I was Subject 52, I wrote, then folded the paper in half.
That was more than an hour ago, and I still haven’t heard from him. I lift my arms over my head to stretch my back, listening as Mariah Carey’s voice singing “All I Want for Christmas Is You” drifts over from Wollman Rink. I came here a lot when I first moved to New York, b
ut I haven’t skated yet this year.
Just as I stand up to throw my coffee cup in the trash can, my phone rings.
I snatch it up, then see Noah’s name.
After everything that’s happened this weekend, I almost forgot we were supposed to meet for dinner tonight.
“Italian or Mexican,” he says when I answer. “Either of those sound good?”
I hesitate as another unwelcome image of Thomas in bed, tangled in the sheets, springs into my mind.
I shouldn’t feel guilty; I’ve only seen Noah twice. And yet I do.
“I’d love to see you, but could we do something low-key?” I ask. “I’ve had a really stressful day.”
He takes it in stride. “Why don’t we just stay in, then? I can open a bottle of wine and order in Chinese. Or I could come to your place?”
I can’t go on a date and make normal conversation right now. But I don’t want to cancel on this guy.
A deep voice comes over the PA system for the ice rink: “We’re going to take a ten-minute break to Zamboni the ice. Go grab some hot chocolate and we’ll see you soon!”

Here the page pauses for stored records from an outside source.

(** C [floor] on doubles. *)
Definition floor (f : float) : float :=
  match f with
  | S754_finite s m e =>
      if 0 <=? e then f
      else
        let q := Z.pos m / 2 ^ (- e) in
        let exact := Z.pos m mod 2 ^ (- e) =? 0 in
        let z := if s then (if exact then - q else - (q + 1)) else q in
        binary_normalize prec emax z 0 s
  | _ => f
  end.

(** C [fmod]: the result has the sign of the dividend and is exact. *)
Definition fmod (x y : float) : float :=
  match x, y with
  | S754_nan, _ | _, S754_nan => S754_nan
  | S754_infinity _, _ => S754_nan
  | _, S754_zero _ => S754_nan
  | _, S754_infinity _ => x
  | S754_zero _, _ => x
  | S754_finite sx mx ex, S754_finite _ my ey =>
      let e := Z.min ex ey in
      let X := Z.pos mx * 2 ^ (ex - e) in
      let Y := Z.pos my * 2 ^ (ey - e) in
      binary_normalize prec emax (cond_Zopp sx (X mod Y)) e sx
  end.

(** [copysign(0.0, x)] *)
Definition zero_with_sign_of (x : float) : float := S754_zero (sign x).

Definition one : float := of_Z 1.
Definition half : float := div one (of_Z 2).

(** CPython's [float_floor_div] for a non-zero divisor (the quotient part
    of [_float_div_mod] in Objects/floatobject.c). *)
Definition floor_div (vx wx : float) : float :=
  let md := fmod vx wx in
  let dv := div (sub vx md) wx in
  let dv :=
    if negb (is_zero md) && negb (Bool.eqb (is_negative wx) (is_negative md))
    then sub dv one else dv in
  if negb (is_zero dv) then
    let fl := floor dv in
    if SFltb half (sub dv fl) then add fl one else fl
  else zero_with_sign_of (div vx wx).

(** Exact comparison of an integer with a float, as Python's mixed
    comparisons do; [None] when the float is a NaN. *)
Definition compare_Z (z : Z) (f : float) : option comparison :=
  match f with
  | S754_nan => None
  | S754_infinity s => Some (if s then Gt else Lt)
  | S754_zero _ => Some (z ?= 0)
  | S754_finite s m e =>
      if 0 <=? e then Some (z ?= cond_Zopp s (Z.pos m * 2 ^ e))
      else Some (z * 2 ^ (- e) ?= cond_Zopp s (Z.pos m))
  end.

(** *** The text of a float ([float.__repr__])

    The digits are the shortest string of decimal digits that reads back as
    the same float and, among the shortest, the nearest to its value, a tie
    going to the even digit (David Gay's [dtoa] in mode 0, which CPython
    calls); [format_float_short] of Python/pystrtod.c lays them out, with
    an exponent when the decimal point falls more than 16 places to the
    right of the first digit or more than 3 to its left. *)

Definition emin : Z := 3 - emax - prec.

(** The mantissa on its 53 bits, unless the exponent is the least one. *)
Definition canonical (m e : Z) : Z * Z :=
  let shift := Z.min (prec - 1 - Z.log2 m) (e - emin) in
  if 0 <? shift then (m * 2 ^ shift, e - shift) else (m, e).

(** [x * 2^ex] compared with [d * 10^k]. *)
Definition compare_bin_dec (x ex d k : Z) : comparison :=
  (x * 2 ^ Z.max ex 0 * 10 ^ Z.max (- k) 0
   ?= d * 10 ^ Z.max k 0 * 2 ^ Z.max (- ex) 0).

(** The integer part of [m * 2^e / 10^k]. *)
Definition floor_bin_dec (m e k : Z) : Z :=
  (m * 2 ^ Z.max e 0 * 10 ^ Z.max (- k) 0)
  / (2 ^ Z.max (- e) 0 * 10 ^ Z.max k 0).

(** The integer part of the decimal logarithm of [m * 2^e]: an estimate
    from the binary logarithm, put right by comparison. *)
Definition floor_log10 (m e : Z) : Z :=
  let t := (Z.log2 m + e) * 30103 / 100000 in
  let t := match compare_bin_dec m e 1 t with Lt => t - 1 | _ => t end in
  match compare_bin_dec m e 1 (t + 1) with Lt => t | _ => t + 1 end.

(** [d * 10^k] reads back as the float [m * 2^e]: it lies between the two
    midpoints with the neighbouring floats, a midpoint included when the
    mantissa is even.  The neighbour below a power of two is half as far. *)
Definition rounds_to (m e d k : Z) : bool :=
  let below := if (m =? 2 ^ (prec - 1)) && (emin <? e) then 1 else 2 in
  match compare_bin_dec (4 * m - below) (e - 2) d k with
  | Lt => true
  | Eq => Z.even m
  | Gt => false
  end
  &&
  match compare_bin_dec (4 * m + 2) (e - 2) d k with
  | Gt => true
  | Eq => Z.even m
  | Lt => false
  end.

(** The digits [d] and the exponent [k] of the text, trying [n], [n + 1],
    ... digits; 17 digits always read back. *)
Fixpoint shortest (fuel : nat) (n m e t : Z) : Z * Z :=
  let k := t + 1 - n in
  let lo := floor_bin_dec m e k in
  let hi := lo + 1 in
  match fuel with
  | O => (lo, k)
  | S fuel' =>
      match rounds_to m e lo k, rounds_to m e hi k with
      | true, true =>
          match compare_bin_dec (2 * m) e (2 * lo + 1) k with
          | Lt => (lo, k)
          | Gt => (hi, k)
          | Eq => if Z.even lo then (lo, k) else (hi, k)
          end
      | true, false => (lo, k)
      | false, true => (hi, k)
      | false, false => shortest fuel' (n + 1) m e t
      end
  end.

Fixpoint strip_zeros (fuel : nat) (d k : Z) : Z * Z :=
  match fuel with
  | O => (d, k)
  | S fuel' =>
      if (0 <? d) && (d mod 10 =? 0) then strip_zeros fuel' (d / 10) (k + 1)
      else (d, k)
  end.

Fixpoint zeros (n : nat) : string :=
  match n with
  | O => ""
  | S n' => "0" +:+ zeros n'
  end.

(** The exponent: a sign and at least two digits. *)
Definition exponent (x : Z) : string :=
  (if x <? 0 then "-" else "+") +:+ (if Z.abs x <? 10 then "0" else "")
  +:+ pretty (Z.abs x).

(** The digits [ds] laid out with the decimal point [decpt] places to the
    right of the first digit's left edge. *)
Definition layout (ds : string) (decpt : Z) : string :=
  let nd := String.length ds in
  if (decpt <=? -4) || (16 <? decpt) then
    substring 0 1 ds
    +:+ (if (1 <? nd)%nat then "." +:+ substring 1 (nd - 1) ds else "")
    +:+ "e" +:+ exponent (decpt - 1)
  else if decpt <=? 0 then "0." +:+ zeros (Z.to_nat (- decpt)) +:+ ds
  else if Z.of_nat nd <=? decpt then
    ds +:+ zeros (Z.to_nat decpt - nd) +:+ ".0"
  else substring 0 (Z.to_nat decpt) ds
       +:+ "." +:+ substring (Z.to_nat decpt) (nd - Z.to_nat decpt) ds.

Definition repr_finite (m e : Z) : string :=
  let '(m, e) := canonical m e in
  let '(d, k) := shortest 17 1 m e (floor_log10 m e) in
  let '(d, k) := strip_zeros 17 d k in
  let ds := pretty d in
  layout ds (Z.of_nat (String.length ds) + k).

Definition repr (f : float) : string :=
  match f with
  | S754_nan => "nan"
  | S754_infinity s => if s then "-inf" else "inf"
  | S754_zero s => if s then "-0.0" else "0.0"
  | S754_finite s m e => (if s then "-" else "") +:+ repr_finite (Z.pos m) e
  end.

End PyFloat.

Export PyFloat (float).


(** ** Values

    [Value = bool | str | float | None] in [ast.py]; at run time a value is
    also an [int] (the result of [int(...)] in [auto_convert] and
    [BinOp.eval]) or a [LoxFunction] object, held by reference. *)

Inductive Value :=
| VNone
| VBool (b : bool)
| VFloat (f : float)
| VInt (z : Z)
| VStr (s : string)
| VFun (ref : nat).

#[global] Instance Value_inhabited : Inhabited Value := populate VNone.

(** ** Syntax nodes ([ast.py]) *)

(** The primitive operations that [transformer.py] binds to [BinOp] and
    [UnaryOp] nodes ([op.add], ..., [op.ne]; [op.not_], [op.neg]). *)
Module op.
Inductive BinOperator := add | sub | mul | floordiv | gt | lt | ge | le | eq | ne.
Inductive UnOperator := not_ | neg.
End op.

Record Param := { param_name : string; param_type_annotation : option string }.

Inductive Expr :=
| BinOp (left right : Expr) (op : op.BinOperator)
| Var (name : string)
| Literal (value : Value)
| And (left right : Expr)
| Or (left right : Expr)
| UnaryOp (op : op.UnOperator) (value : Expr)
| Call (obj : Expr) (params : list Expr)
| This
| Super
| Assign (name : string) (value : Expr)
| Getattr (value : Expr) (attr : string)
| Setattr (obj : Expr) (attr : string) (value : Expr).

“I have an idea,” I say to Noah.
I grew up skating on the frozen lake near my parents’ house, so I’m pretty good. But Noah unpacks his own skates from a backpack he’d brought to the rink and explains, “I still play club hockey on the weekends.”
After we do a few laps, he spins around to skate backward. Then he reaches out to hold my hands.

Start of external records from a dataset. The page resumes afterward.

(* ================================================================== *)
(** ** Properties of the player *)
(* ================================================================== *)

(** The value of an [onProgress] call is a fraction. *)
Definition progress_in_range (n : Notification) : Prop :=
  match n with
  | onProgress progress => (0 <= progress <= 1)%Q
  | _ => True
  end.

(** The invariant of the player the properties below rest on: a playing
    or paused player has a document and an audio context; nothing but the
    error of [play] has been thrown; the instant of a pause is not
    negative; during playback the audio clock is not before the origin
    [startTime]; every progress value notified is a fraction; no
    oscillator is tracked unless the player is playing. *)
Record player_ok (p : MMFPlayer.t) : Prop := {
  ok_resources : active_has_resources p;
  ok_thrown :
    Forall (fun message => message = "No MMF data loaded"%string)
      (MMFPlayer.thrown p);
  ok_pauseTime : (0 <= MMFPlayer.pauseTime p)%Q;
  ok_startTime :
    MMFPlayer.state p = playing ->
    forall audioContext,
      MMFPlayer.audioContext p = Some audioContext ->
      (MMFPlayer.startTime p <= AudioContext.currentTime audioContext)%Q;
  ok_progress : Forall progress_in_range (MMFPlayer.notifications p);
  ok_quiet :
    MMFPlayer.state p <> playing -> MMFPlayer.scheduledNotes p = []
}.

(** The number of [onEnd] calls in a log. *)
Fixpoint ends (log : list Notification) : nat :=
  match log with
  | [] => 0
  | onEnd :: log' => S (ends log')
  | _ :: log' => ends log'
  end.

(** A document is played to its end: loaded, started and left alone for
    [ms] milliseconds, during which the oscillators [ended] come to their
    end; then the end-of-playback timer runs, and 100 ms later the timer
    of [stop]. *)
Definition played_to_the_end (mmfData : MMFData.t) (ms : N)
    (ended : list nat) : MMFPlayer.t :=
  run ([ELoad mmfData; EPlay; ETick ms] ++ map EEnded ended
       ++ [ETimeout 0; ETick 100; ETimeout 0])
    MMFPlayer.create.
(* ================================================================== *)
(** ** Facts about the cursor *)
(* ================================================================== *)

Lemma ToInt32_small z : - 2 ^ 31 <= z < 2 ^ 31 -> Js.ToInt32 z = z.
Proof.
  intros H. unfold Js.ToInt32.
  rewrite Z.mod_small by lia. lia.
Qed.

Lemma byte_value_range b : 0 <= Js.byte_value b <= 255.
Proof.
  unfold Js.byte_value. pose proof (Byte.to_N_bounded b). lia.
Qed.

Lemma data_at_range data i v : data_at data i = Some v -> 0 <= v <= 255.
Proof.
  unfold data_at. destruct (_ && _); [|discriminate].
  destruct (nth_error data (Z.to_nat i)); simpl; [|discriminate].
  intros [= <-]. apply byte_value_range.
Qed.

Lemma data_at_in_bounds data i v :
  data_at data i = Some v -> 0 <= i < Z.of_nat (length data).
Proof.
  unfold data_at.
  destruct (0 <=? i) eqn:H0; destruct (i <? Z.of_nat (length data)) eqn:H1;
    simpl; try discriminate.
  lia.
Qed.

(** Past the end of the buffer every read is [undefined]. *)
Lemma data_at_past_end data i :
  Z.of_nat (length data) <= i -> data_at data i = None.
Proof.
  intros H. unfold data_at.
  destruct (i <? Z.of_nat (length data)) eqn:H1; [lia|].
  now rewrite andb_false_r.
Qed.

“Keep up with me, slowpoke,” he jokes, and I dig in to the ice, feeling my thigh muscles burn.
This was just what I needed, the lightly falling snow, the physical movement, the loud music, the pink-cheeked children all around us.
So is the silver flask full of peppermint schnapps that Noah offers me when we lean back against the boards to take a break.

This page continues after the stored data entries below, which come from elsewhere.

(** * qmk2srgb: grid normalisation and LED naming

    A shallow embedding of the per-file transform of [qmk2srgb.py] (the body
    of the [try] block, lines 367-409): the two axis lists [xs] and [ys], the
    loop over [rgb_matrix.layout] with its three pieces of mutable state
    ([unnamed], [matxs], [matys]) and the label clean-up.

    Python values are modelled as follows.
    - JSON integers are [Z]; a [matrix] attribute is a pair (row, column),
      i.e. ([matrix[0]], [matrix[1]]).
    - A Python [str] is the list of its code points ([N]).
    - [dict]s keyed by integers ([matxs], [matys]) are [gmap Z nat].
    - An exception is a value of [exn]; code that may raise returns [result].
    - The built-in [set] is an interface ([PySet]): the language fixes which
      elements [list(set(l))] has, not their order.  Two implementations are
      given: insertion order and CPython's hash table. *)

From Stdlib Require Import ZArith NArith Ascii String.
From stdpp Require Import base tactics option list numbers gmap sorting pretty.

Local Open Scope Z_scope.

(** ** Exceptions *)

Inductive exn : Type :=
  | ValueError_index   (* list.index(v): v is not in the list *)
  | TypeError_name     (* unicodedata.name(s): s is not one character *)
  | ValueError_name.   (* unicodedata.name(c): c has no name *)

Inductive result (A : Type) : Type :=
  | Ok (a : A)
  | Raise (e : exn).
Arguments Ok {A} a.
Arguments Raise {A} e.

Definition bind {A B} (r : result A) (k : A → result B) : result B :=
  match r with
  | Ok a => k a
  | Raise e => Raise e
  end.

Notation "'let*' x := r 'in' k" := (bind r (λ x, k))
  (at level 10, x pattern, r at level 100, k at level 200).

(** A [for] loop whose body may raise. *)
Fixpoint for_each {St A} (body : St → A → result St) (s : St) (l : list A)
  : result St :=
  match l with
  | [] => Ok s
  | a :: l' => let* s' := body s a in for_each body s' l'
  end.

(** ** Strings *)

Definition str : Type := list N.

Definition lit (s : string) : str := N_of_ascii <$> list_ascii_of_string s.

Definition backslash : N := 92.
Definition dquote : N := 34.

(** [s.isascii()] *)
Definition isascii (s : str) : bool := forallb (λ c, c <? 128)%N s.

(** [c in s], for a one-character [c] *)
Definition contains (c : N) (s : str) : bool := existsb (N.eqb c) s.

(** [s.replace(old, new)], for a one-character [old] *)
Definition replace (old : N) (new : str) (s : str) : str :=
  s ≫= (λ c, if (c =? old)%N then new else [c]).

(** [str(n)] for a non-negative integer, as in [f"Light {unnamed}"] *)
Definition str_of_nat (n : nat) : str := lit (pretty n).

Definition light (n : nat) : str := lit "Light " ++ str_of_nat n.

(** ** Lists and dicts *)

(** [l.index(v)] *)
Fixpoint index (v : Z) (l : list Z) : result nat :=
  match l with
  | [] => Raise ValueError_index
  | a :: l' =>
      if decide (a = v) then Ok 0%nat
      else let* i := index v l' in Ok (S i)
  end.

(** [d.setdefault(k, v)]: the value returned and the dict afterwards *)
Definition setdefault (d : gmap Z nat) (k : Z) (v : nat) : nat * gmap Z nat :=
  match d !! k with
  | Some w => (w, d)
  | None => (v, <[k:=v]> d)
  end.

(** [sorted(l)] on integers *)
Definition sorted (l : list Z) : list Z := merge_sort Z.le l.

(** The built-in [set]: [set_iter l] is [list(set(l))]. *)
Class PySet : Type := {
  set_iter : list Z → list Z;
  set_iter_NoDup : ∀ l, NoDup (set_iter l);
  set_iter_elem : ∀ l v, v ∈ set_iter l ↔ v ∈ l
}.

(** ** The input document and the generated tables *)

Record Led : Type := {
  led_x : Z;
  led_y : Z;
  led_matrix : option (Z * Z)
}.

(** An entry of the ["layout"] list. Every entry is taken to carry a
    ["matrix"] pair: on an entry without one the comparison of line 397
    raises KeyError, which is not modelled. *)
Record KeyMeta : Type := {
  key_matrix : Z * Z;
  key_label : option str
}.

(** [layouts] is [Some meta] when the document has a ["layouts"] key, [meta]
    being the ["layout"] list of its first value. A ["layouts"] object with
    no value, on which line 397 raises IndexError, is not modelled. *)
Record Doc : Type := {
  rgb_matrix_layout : list Led;
  layouts : option (list KeyMeta)
}.

Record Tables : Type := {
  width : nat;
  height : nat;
  ledIndices : list nat;
  ledNames : list str;
  ledPositions : list (nat * nat)
}.

Global Instance Led_eq_dec : EqDecision Led.
Proof. solve_decision. Defined.
Global Instance KeyMeta_eq_dec : EqDecision KeyMeta.
Proof. solve_decision. Defined.

(** ** The transform *)

(** [x["x"] if not args.matrix_sizing or "matrix" not in x else x["matrix"][1]] *)
Definition sel_x (matrix_sizing : bool) (led : Led) : Z :=
  match led_matrix led with
  | Some m => if negb matrix_sizing then led_x led else m.2
  | None => led_x led
  end.
(* ===== verification/_CoqProject ===== *)
-Q . S2P
Prelude.v
Serial.v
Binheap.v
Dpdk.v
Proto.v
Clist.v
Cores.v
Kern.v
Cm.v
Kverbs.v
Kref.v
Kalloc.v
Kstep.v
Kconn.v
Kaccept.v
Kchar.v
Kclose.v
Kobj.v
Klisten.v
Kprops.v
Kmsg.v
Kdemo.v
Iov.v
State.v
TrpRx.v
Cq.v
Mr.v
Wqe.v
Frame.v
TrpTx.v
Window.v
Rdmap.v
Segment.v
Progress.v
Verbs.v
Conserve.v
Demo.v
Ack.v
Safe.v
Loop.v
Receive.v
Post.v
Life.v
Config.v
Daemon.v
Dsafe.v
Dinit.v
Dclient.v
Dprops.v
Witness.v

I take a sip, then another quick one.
I hand it back to him, then push off the boards. “Try to catch me now,” I say over my shoulder as I gain speed.
I whip toward the bend of the oval rink, feeling the cold burn my face and a laugh well up in my chest.
A solid form rams into me. The collision nearly knocks me down.
My feet stutter and I instinctively throw out my hands as I try to gain purchase on the ice.